_What you are asked to do:_ Search the entries for the word "Habove". Copy every line where it turns up.

** Opening Data in this exercise block **

Lemma top_length lo l hi : sorted lo l -> (forall a n, (a, n) ∈ l -> 1 <= n /\ a + 8 * n <= hi) -> lo <= hi -> lo + 8 * Z.of_nat (length l) <= hi.
Proof.
  revert lo. induction l as [|[a n] l IH]; intros lo Hs Hl Hlo; cbn [length]; [lia|]. destruct Hs as (H1 & H2 & H3). destruct (Hl a n (list_elem_of_here _ _)) as [L1 L2].
  assert (a + 8 * n + 8 * Z.of_nat (length l) <= hi) by (apply IH; [done|intros b m Hb; apply Hl; by apply list_elem_of_further|lia]). lia.
Qed.

Lemma fl_length s fl al : heap_ok s fl al -> 2 * Z.of_nat (length (cyc base fl)) + 4 <= brk s /\ 0 < base.
Proof.
  intros H. destruct (hk_sorted _ _ _ H) as (Hb & _ & Hs). destruct (hk_brk _ _ _ H) as (Hr & _). cbn [length cyc].
  assert (base + 8 * 0 + 8 * Z.of_nat (length fl) <= brk s); [|split; lia].
  apply top_length; [done| |lia]. intros a n Ha. destruct (fl_range _ _ _ _ _ H Ha). lia.
Qed.

(** ** free *)

(** The words of the program's blocks are kept. *)
Definition kept (al : gmap Z Z) (s s' : heap) : Prop := forall a n x, al !! a = Some n -> cov a n x -> hwords s' !! x = hwords s !! x.

Lemma cyc_split fl p pn l1 l2 : cyc base fl = l1 ++ (p, pn) :: l2 -> l1 = [] /\ p = base /\ pn = 0 /\ l2 = fl \/ exists l1', l1 = (base, 0) :: l1' /\ fl = l1' ++ (p, pn) :: l2.
Proof. destruct l1 as [|[a n] l1]; intros [= E]; [left|right]; subst; [done|]. by exists l1. Qed.

(** The place of a block of the program in the free list. *)
Lemma block_place s fl al a n p pn l1 l2 : heap_ok s fl al -> al !! a = Some n -> cyc base fl = l1 ++ (p, pn) :: l2 -> p < a -> (forall b m, (b, m) ∈ l2 -> a < b) ->
  p + 8 <= a /\ p + 8 * pn <= a /\ 0 <= pn /\ 0 <= p /\ (forall b m, (b, m) ∈ l2 -> a + 8 * n <= b /\ 1 <= m /\ b + 8 * m < 2 ^ 32) /\ (forall b m, (b, m) ∈ l1 -> b + 8 <= p).
Proof.
  intros H Ha E Hp Hl2. destruct (al_range _ _ _ _ _ H Ha) as (A1 & A2 & A3). destruct (hk_brk _ _ _ H) as (B1 & B2 & _). unfold KERNBASE in B2.
  assert (Hfl : forall b m, (b, m) ∈ fl -> b < a -> b + 8 * m <= a).
  { intros b m Hb Hlt. destruct (Z.lt_ge_cases a (b + 8 * m)); [|lia]. exfalso. apply (hk_disj _ _ _ H a n a Ha); [by apply cov_first|]. exists b, m. split; [done|]. unfold cov. lia. }
  assert (Habove : forall b m, (b, m) ∈ fl -> a < b -> a + 8 * n <= b /\ 1 <= m /\ b + 8 * m < 2 ^ 32).
  { intros b m Hb Hlt. destruct (fl_range _ _ _ _ _ H Hb) as (R1 & R2 & R3). split_and!; [|done|lia]. destruct (Z.lt_ge_cases b (a + 8 * n)); [|lia]. exfalso.
    apply (hk_disj _ _ _ H a n b Ha); [unfold cov; lia|]. exists b, m. split; [done|by apply cov_first]. }
  assert (H0 : 0 < base) by (destruct (hk_sorted _ _ _ H) as [? _]; lia).
  destruct (cyc_split _ _ _ _ _ E) as [(-> & -> & -> & ->)|(l1' & -> & ->)].
  - split_and!; try lia; [intros b m Hb; apply Habove; [done|by apply (Hl2 b m)]|intros b m Hb; by apply elem_of_nil in Hb].
  - assert (Hpin : (p, pn) ∈ l1' ++ (p, pn) :: l2) by (apply elem_of_app; right; apply list_elem_of_here). destruct (fl_range _ _ _ _ _ H Hpin) as (R1 & R2 & R3).
    pose proof (Hfl p pn Hpin Hp). split_and!; try lia.
    + intros b m Hb. apply Habove; [|by apply (Hl2 b m)]. apply elem_of_app. right. by apply list_elem_of_further.
    + intros b m Hb. apply elem_of_cons in Hb as [[= -> ->]|Hb]; [lia|].
      destruct (hk_sorted _ _ _ H) as (_ & _ & Hs). destruct (sorted_split _ _ _ _ _ Hs) as (_ & _ & Hl & _). destruct (Hl b m Hb).
      pose proof (hk_pos _ _ _ H b m). assert ((b, m) ∈ l1' ++ (p, pn) :: l2) by (apply elem_of_app; by left). intuition lia.
Qed.

Lemma join_up_form bp n l : 1 <= n -> (forall b m, (b, m) ∈ l -> bp + 8 * n <= b /\ 1 <= m /\ b + 8 * m < 2 ^ 32) -> bp + 8 * n < 2 ^ 32 ->
  exists n' r, join_up bp n l = (bp, n') :: r /\ n <= n' /\ bp + 8 * n' < 2 ^ 32 /\ forall b m, (b, m) ∈ r -> bp + 8 <= b.
Proof.
  intros Hn Hl Hmax. destruct l as [|[c m] l]; cbn [join_up].
  - exists n, []. split_and!; [done|lia|lia|]. intros b m Hb. by apply elem_of_nil in Hb.
  - destruct (Hl c m (list_elem_of_here _ _)) as (L1 & L2 & L3). destruct (Z.eqb_spec (bp + 8 * n) c).
    + exists (n + m), l. split_and!; [done|lia|lia|]. intros b k Hb. destruct (Hl b k); [by apply list_elem_of_further|lia].
    + exists n, ((c, m) :: l). split_and!; [done|lia|lia|]. intros b k Hb. destruct (Hl b k Hb). lia.
Qed.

** Closing Data in this exercise block **

_Task output:_
  assert (Habove : forall b m, (b, m) ∈ fl -> a < b -> a + 8 * n <= b /\ 1 <= m /\ b + 8 * m < 2 ^ 32).
  - split_and!; try lia; [intros b m Hb; apply Habove; [done|by apply (Hl2 b m)]|intros b m Hb; by apply elem_of_nil in Hb].
    + intros b m Hb. apply Habove; [|by apply (Hl2 b m)]. apply elem_of_app. right. by apply list_elem_of_further.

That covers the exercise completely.